What's required is a verbatim printout of all the data.

BEGIN SUPPLIED MATERIAL

Lemma sendfile_darwin_retry {P : Platform} c env :
  SENDFILE = DARWIN_SENDFILE ->
  offsetu64 c <= max_off_t ->
  r_ret (env_transfer env) <> 0 ->
  retry_class (r_errno (env_transfer env)) = true ->
  MHD_send_sendfile_ c env
  = mk_result
      (if negb (0 =? r_out (env_transfer env)) then r_out (env_transfer env)
       else MHD_ERR_AGAIN_)
      (fst (pre_send_setopt c false true (env_pre_setopt env)))
      (res_trace (MHD_send_sendfile_ c env)).
Proof.
  intros Hv Hoff Hret Hretry.
  unfold retry_class in Hretry.
  sendfile_failure Hv Hoff.
  rewrite (eqb_nonzero _ Hret), Hretry.
  now case_if.
Qed.

(** C9 (as amended).  On the FreeBSD build, a [sendfile()] that fails with
    [EAGAIN], [EINTR] or [EBUSY], and on the Darwin build one that fails
    with [EAGAIN] or [EINTR], returns the [n] bytes it reports as sent when
    [n > 0], and [MHD_ERR_AGAIN_] when [n = 0]; either way the epoll state
    and the transmission strategy stay as they were. *)
Theorem sendfile_partial_progress {P : Platform} c env :
  offsetu64 c <= max_off_t ->
  r_ret (env_transfer env) <> 0 ->
  let err := r_errno (env_transfer env) in
  let n := r_out (env_transfer env) in
  let res := MHD_send_sendfile_ c env in
  (SENDFILE = FREEBSD_SENDFILE /\ retry_class err || (EBUSY =? err) = true)
  \/ (SENDFILE = DARWIN_SENDFILE /\ retry_class err = true) ->
  (0 < n -> res_ret res = n)
  /\ (n = 0 -> res_ret res = MHD_ERR_AGAIN_)
  /\ resp_sender (res_conn res) = resp_sender c
  /\ epoll_state (res_conn res) = epoll_state c.
Proof.
  intros Hoff Hret err n res Hcase.
  assert (Heq : res
    = mk_result (if negb (0 =? n) then n else MHD_ERR_AGAIN_)
        (fst (pre_send_setopt c false true (env_pre_setopt env)))
        (res_trace res)).
  { destruct Hcase as [[Hv Hr] | [Hv Hr]].
    - now apply sendfile_freebsd_retry.
    - now apply sendfile_darwin_retry. }
  rewrite Heq; expose_result; autorewrite with conn.
  repeat split.
  - intros Hn. replace (0 =? n) with false; [reflexivity|].
    symmetry; apply Z.eqb_neq; lia.
  - intros Hn; now rewrite Hn.
Qed.

Lemma sendfile_partial_progress_witness :
  offsetu64 sample_connection <= @max_off_t freebsd_build
  /\ r_ret (env_transfer env_busy_after_5) <> 0
  /\ @SENDFILE freebsd_build = FREEBSD_SENDFILE
  /\ r_errno (env_transfer env_busy_after_5) = @EBUSY freebsd_build
  /\ 0 < r_out (env_transfer env_busy_after_5)
  /\ res_ret (@MHD_send_sendfile_ freebsd_build sample_connection
                env_busy_after_5) = 5.
Proof.
  assert (H1 : offsetu64 sample_connection <= @max_off_t freebsd_build)
    by (vm_compute; discriminate).
  assert (H2 : r_ret (env_transfer env_busy_after_5) <> 0)
    by (vm_compute; discriminate).
  assert (H3 : 0 < r_out (env_transfer env_busy_after_5))
    by (vm_compute; reflexivity).
  repeat (split; [first [assumption | reflexivity]|]).
  apply (proj1
    (@sendfile_partial_progress freebsd_build sample_connection
       env_busy_after_5 H1 H2 (or_introl (conj eq_refl eq_refl)))).
  exact H3.
Defined.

END SUPPLIED MATERIAL

ANSWER SPACE –
Lemma sendfile_darwin_retry {P : Platform} c env :
  SENDFILE = DARWIN_SENDFILE ->
  offsetu64 c <= max_off_t ->
  r_ret (env_transfer env) <> 0 ->
  retry_class (r_errno (env_transfer env)) = true ->
  MHD_send_sendfile_ c env
  = mk_result
      (if negb (0 =? r_out (env_transfer env)) then r_out (env_transfer env)
       else MHD_ERR_AGAIN_)
      (fst (pre_send_setopt c false true (env_pre_setopt env)))
      (res_trace (MHD_send_sendfile_ c env)).
Proof.
  intros Hv Hoff Hret Hretry.
  unfold retry_class in Hretry.
  sendfile_failure Hv Hoff.
  rewrite (eqb_nonzero _ Hret), Hretry.
  now case_if.
Qed.

(** C9 (as amended).  On the FreeBSD build, a [sendfile()] that fails with
    [EAGAIN], [EINTR] or [EBUSY], and on the Darwin build one that fails
    with [EAGAIN] or [EINTR], returns the [n] bytes it reports as sent when
    [n > 0], and [MHD_ERR_AGAIN_] when [n = 0]; either way the epoll state
    and the transmission strategy stay as they were. *)
Theorem sendfile_partial_progress {P : Platform} c env :
  offsetu64 c <= max_off_t ->
  r_ret (env_transfer env) <> 0 ->
  let err := r_errno (env_transfer env) in
  let n := r_out (env_transfer env) in
  let res := MHD_send_sendfile_ c env in
  (SENDFILE = FREEBSD_SENDFILE /\ retry_class err || (EBUSY =? err) = true)
  \/ (SENDFILE = DARWIN_SENDFILE /\ retry_class err = true) ->
  (0 < n -> res_ret res = n)
  /\ (n = 0 -> res_ret res = MHD_ERR_AGAIN_)
  /\ resp_sender (res_conn res) = resp_sender c
  /\ epoll_state (res_conn res) = epoll_state c.
Proof.
  intros Hoff Hret err n res Hcase.
  assert (Heq : res
    = mk_result (if negb (0 =? n) then n else MHD_ERR_AGAIN_)
        (fst (pre_send_setopt c false true (env_pre_setopt env)))
        (res_trace res)).
  { destruct Hcase as [[Hv Hr] | [Hv Hr]].
    - now apply sendfile_freebsd_retry.
    - now apply sendfile_darwin_retry. }
  rewrite Heq; expose_result; autorewrite with conn.
  repeat split.
  - intros Hn. replace (0 =? n) with false; [reflexivity|].
    symmetry; apply Z.eqb_neq; lia.
  - intros Hn; now rewrite Hn.
Qed.

Lemma sendfile_partial_progress_witness :
  offsetu64 sample_connection <= @max_off_t freebsd_build
  /\ r_ret (env_transfer env_busy_after_5) <> 0
  /\ @SENDFILE freebsd_build = FREEBSD_SENDFILE
  /\ r_errno (env_transfer env_busy_after_5) = @EBUSY freebsd_build
  /\ 0 < r_out (env_transfer env_busy_after_5)
  /\ res_ret (@MHD_send_sendfile_ freebsd_build sample_connection
                env_busy_after_5) = 5.
Proof.
  assert (H1 : offsetu64 sample_connection <= @max_off_t freebsd_build)
    by (vm_compute; discriminate).
  assert (H2 : r_ret (env_transfer env_busy_after_5) <> 0)
    by (vm_compute; discriminate).
  assert (H3 : 0 < r_out (env_transfer env_busy_after_5))
    by (vm_compute; reflexivity).
  repeat (split; [first [assumption | reflexivity]|]).
  apply (proj1
    (@sendfile_partial_progress freebsd_build sample_connection
       env_busy_after_5 H1 H2 (or_introl (conj eq_refl eq_refl)))).
  exact H3.
Defined.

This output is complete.